Dataset entries

↓↓↓

(** A query string is truthy unless it is empty. *)
Definition given (o : option string) : option string :=
  match o with
  | Some s => if String.eqb s EmptyString then None else Some s
  | None => None
  end.

(** The filter [getAllTasks] builds: not archived, and each key the query
    gives. *)
Definition listFilter (q : ListQuery) (t : Task.doc) : bool :=
  (negb (Task.isArchived t)
   && match given (q_status q) with
      | Some s => String.eqb (Task.statusName (Task.status t)) s
      | None => true
      end
   && match q_assignedTo q with
      | Some uid => bool_decide (Task.assignedTo t = Some uid)
      | None => true
      end
   && match given (q_priority q) with
      | Some p => String.eqb (priorityName (Task.priority t)) p
      | None => true
      end)%bool.

(** The reply of [getAllTasks]. *)
Record TaskGroups := mkTaskGroups {
  g_todo : list (ObjectId * Task.doc);
  g_in_progress : list (ObjectId * Task.doc);
  g_done : list (ObjectId * Task.doc);
  totalCount : nat
}.

Section Listing.

(** The [createdAt] timestamp Mongoose keeps for each document. *)
Variable createdAt : ObjectId -> Date.

(** [.sort({ position: 1, createdAt: -1 })]: by position ascending, then
    by creation time descending. *)
Definition listOrder (x y : ObjectId * Task.doc) : Prop :=
  Task.position x.2 < Task.position y.2
  \/ (Task.position x.2 = Task.position y.2
      /\ createdAt y.1 <= createdAt x.1).

#[local] Instance listOrder_dec x y : Decision (listOrder x y).
Proof. unfold listOrder. apply _. Defined.

(** [Task.find(filter).sort(...)]. *)
Definition findSorted (q : ListQuery) (ts : gmap ObjectId Task.doc)
  : list (ObjectId * Task.doc) :=
  merge_sort listOrder
    (filter (fun kv => listFilter q kv.2 = true) (map_to_list ts)).

(** The [forEach] that pushes each task on the group of its status. *)
Definition groupOf (st : Status) (l : list (ObjectId * Task.doc))
  : list (ObjectId * Task.doc) :=
  filter (fun kv => Task.status kv.2 = st) l.

(** [getAllTasks]. *)
Definition getAllTasks (q : ListQuery) (db : DB) : TaskGroups :=
  let found := findSorted q (tasks db) in
  mkTaskGroups (groupOf todo found) (groupOf in_progress found)
               (groupOf done_ found) (length found).

End Listing.

Definition groupFor (st : Status) (g : TaskGroups)
  : list (ObjectId * Task.doc) :=
  match st with
  | todo => g_todo g
  | in_progress => g_in_progress g
  | done_ => g_done g
  end.

(** ** Virtuals of the task schema *)

(** [isOverdue]: a due date in the past on a task that is not done. *)
Definition isOverdue (now : Date) (t : Task.doc) : bool :=
  match Task.dueDate t with
  | Some d => ((d <? now) && negb (bool_decide (Task.status t = done_)))%bool
  | None => false
  end.

(** [Math.ceil] of a quotient of integers, the divisor positive. *)
Definition ceilDiv (a b : Z) : Z := - ((- a) / b).

Definition msPerDay : Z := 1000 * 3600 * 24.

(** [daysUntilDue]: [null] without a due date. *)
Definition daysUntilDue (now : Date) (t : Task.doc) : option Z :=
  match Task.dueDate t with
  | Some d => Some (ceilDiv (d - now) msPerDay)
  | None => None
  end.

(** ** Characters and lengths of strings *)

(** The character [c] occurs in the string [s]. *)
Definition occurs (c : Ascii.ascii) (s : string) : Prop :=
  In c (String.list_ascii_of_string s).

(** The length of an interpolated, possibly [undefined], string. *)
Definition interpLength (o : option string) : nat :=
  String.length (Activity.interp o).

(** The two checks of the activity schema that read the request: the
    [User-Agent] header holds at most 500 characters and the address
    passes its validator; an absent value passes. *)
Definition requestLoggable (req : Req) : bool :=
  (match userAgentHeader req with
   | Some ua => (String.length ua <=? 500)%nat
   | None => true
   end
   && match ip req with
      | Some addr => Activity.ipValidator addr
      | None => true
      end)%bool.

(** ** The user controller ([controllers/userController.js]) *)

Definition set_isActive (x : bool) (u : User.doc) : User.doc :=
  User.mk (User._id u) (User.username u) (User.fullName u) (User.role u) x.

(** Modelled from the spec: [user.save()], a method of the missing
    [models/User.js]; the directory of users keeps one document per user
    id, so the save stores the document under the id it was found at. *)
Definition saveUser (id : ObjectId) (u : User.doc)
    (us : gmap ObjectId User.doc) : gmap ObjectId User.doc :=
  <[id := u]> us.

(** [Task.updateMany({ assignedTo: id }, { $unset: { assignedTo: 1 } })]:
    every task assigned to the user, archived or not, loses its
    assignee; no save hook runs. *)
Definition unassignAll (id : ObjectId) (ts : gmap ObjectId Task.doc)
  : gmap ObjectId Task.doc :=
  (fun t => if bool_decide (Task.assignedTo t = Some id)
            then Task.set_assignedTo None t else t) <$> ts.

(** [deactivateUser].  Its [logActivity] call passes the action
    [user_deactivated], which the enumeration of the activity schema does
    not hold: the activity fails validation and is dropped, so the log is
    left as it was. *)
Definition deactivateUser (req : Req) (id : ObjectId) (db : DB)
  : DB * Response :=
  if negb (String.eqb (User.role (user req)) "admin")
  then (db, reply 403 "Admin access required")
  else if bool_decide (id = User._id (user req))
  then (db, reply 400 "You cannot deactivate yourself")
  else match User.findById (users db) id with
       | None => (db, reply 404 "User not found")
       | Some u =>
           (mkDB (unassignAll id (tasks db))
                 (saveUser id (set_isActive false u) (users db))
                 (activities db),
            reply 200 "User deactivated successfully")
       end.

(** [reactivateUser]; its action [user_reactivated] is outside the
    enumeration as well. *)
Definition reactivateUser (req : Req) (id : ObjectId) (db : DB)
  : DB * Response :=
  if negb (String.eqb (User.role (user req)) "admin")
  then (db, reply 403 "Admin access required")
  else match User.findById (users db) id with
       | None => (db, reply 404 "User not found")
       | Some u =>
           (mkDB (tasks db) (saveUser id (set_isActive true u) (users db))
                 (activities db),
            reply 200 "User reactivated successfully")
       end.

(** One entry of the reply of [getUserWorkload]. *)
Record Workload := mkWorkload {
  w_user : User.doc;
  activeTasks : nat;
  completedTasks : nat;
  totalTasks : nat
}.

(** The query of the completed count: assigned to [uid], status [done],
    not archived. *)
Definition completedTaskQuery (uid : ObjectId) (t : Task.doc) : bool :=
  (bool_decide (Task.assignedTo t = Some uid)
   && bool_decide (Task.status t = done_)
   && negb (Task.isArchived t))%bool.

Definition workloadOf (ts : gmap ObjectId Task.doc) (u : User.doc)
  : Workload :=
  let a := Task.countDocuments (Task.activeTaskQuery (User._id u)) ts in
  let c := Task.countDocuments (completedTaskQuery (User._id u)) ts in
  mkWorkload u a c (a + c).

(** [workloads.sort((a, b) => a.activeTasks - b.activeTasks)]: the sort
    of an array is stable, an entry stays before the later entries of the
    same count. *)
Fixpoint insertWorkload (w : Workload) (l : list Workload) : list Workload :=
  match l with
  | [] => [w]
  | x :: l' =>
      if (activeTasks w <=? activeTasks x)%nat then w :: x :: l'
      else x :: insertWorkload w l'
  end.

Definition sortWorkloads (l : list Workload) : list Workload :=
  foldr insertWorkload [] l.

Record WorkloadReply := mkWorkloadReply {
  workloads : list Workload;
  recommendedUser : option Workload
}.

(** [getUserWorkload]; [workloads[0]] of an empty array is [undefined]. *)
Definition getUserWorkload (db : DB) : WorkloadReply :=
  let ws := sortWorkloads
              (map (workloadOf (tasks db)) (User.findActiveUsers (users db))) in
  mkWorkloadReply ws (head ws).

(** The order of the workload report. *)
Definition lighter (a b : Workload) : Prop :=
  (activeTasks a <= activeTasks b)%nat.

(** ** Resolving a conflict ([controllers/activityController.js]) *)

#[global] Instance Action_eq_dec : EqDecision Activity.Action.
Proof. solve_decision. Defined.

↑↑↑

Exercise prompt
Scan the lines above for "<= createdAt x.1)." and for "todo => g_todo g". Repeat exactly the line holding each of them and every line in between.

Response box
      /\ createdAt y.1 <= createdAt x.1).

#[local] Instance listOrder_dec x y : Decision (listOrder x y).
Proof. unfold listOrder. apply _. Defined.

(** [Task.find(filter).sort(...)]. *)
Definition findSorted (q : ListQuery) (ts : gmap ObjectId Task.doc)
  : list (ObjectId * Task.doc) :=
  merge_sort listOrder
    (filter (fun kv => listFilter q kv.2 = true) (map_to_list ts)).

(** The [forEach] that pushes each task on the group of its status. *)
Definition groupOf (st : Status) (l : list (ObjectId * Task.doc))
  : list (ObjectId * Task.doc) :=
  filter (fun kv => Task.status kv.2 = st) l.

(** [getAllTasks]. *)
Definition getAllTasks (q : ListQuery) (db : DB) : TaskGroups :=
  let found := findSorted q (tasks db) in
  mkTaskGroups (groupOf todo found) (groupOf in_progress found)
               (groupOf done_ found) (length found).

End Listing.

Definition groupFor (st : Status) (g : TaskGroups)
  : list (ObjectId * Task.doc) :=
  match st with
  | todo => g_todo g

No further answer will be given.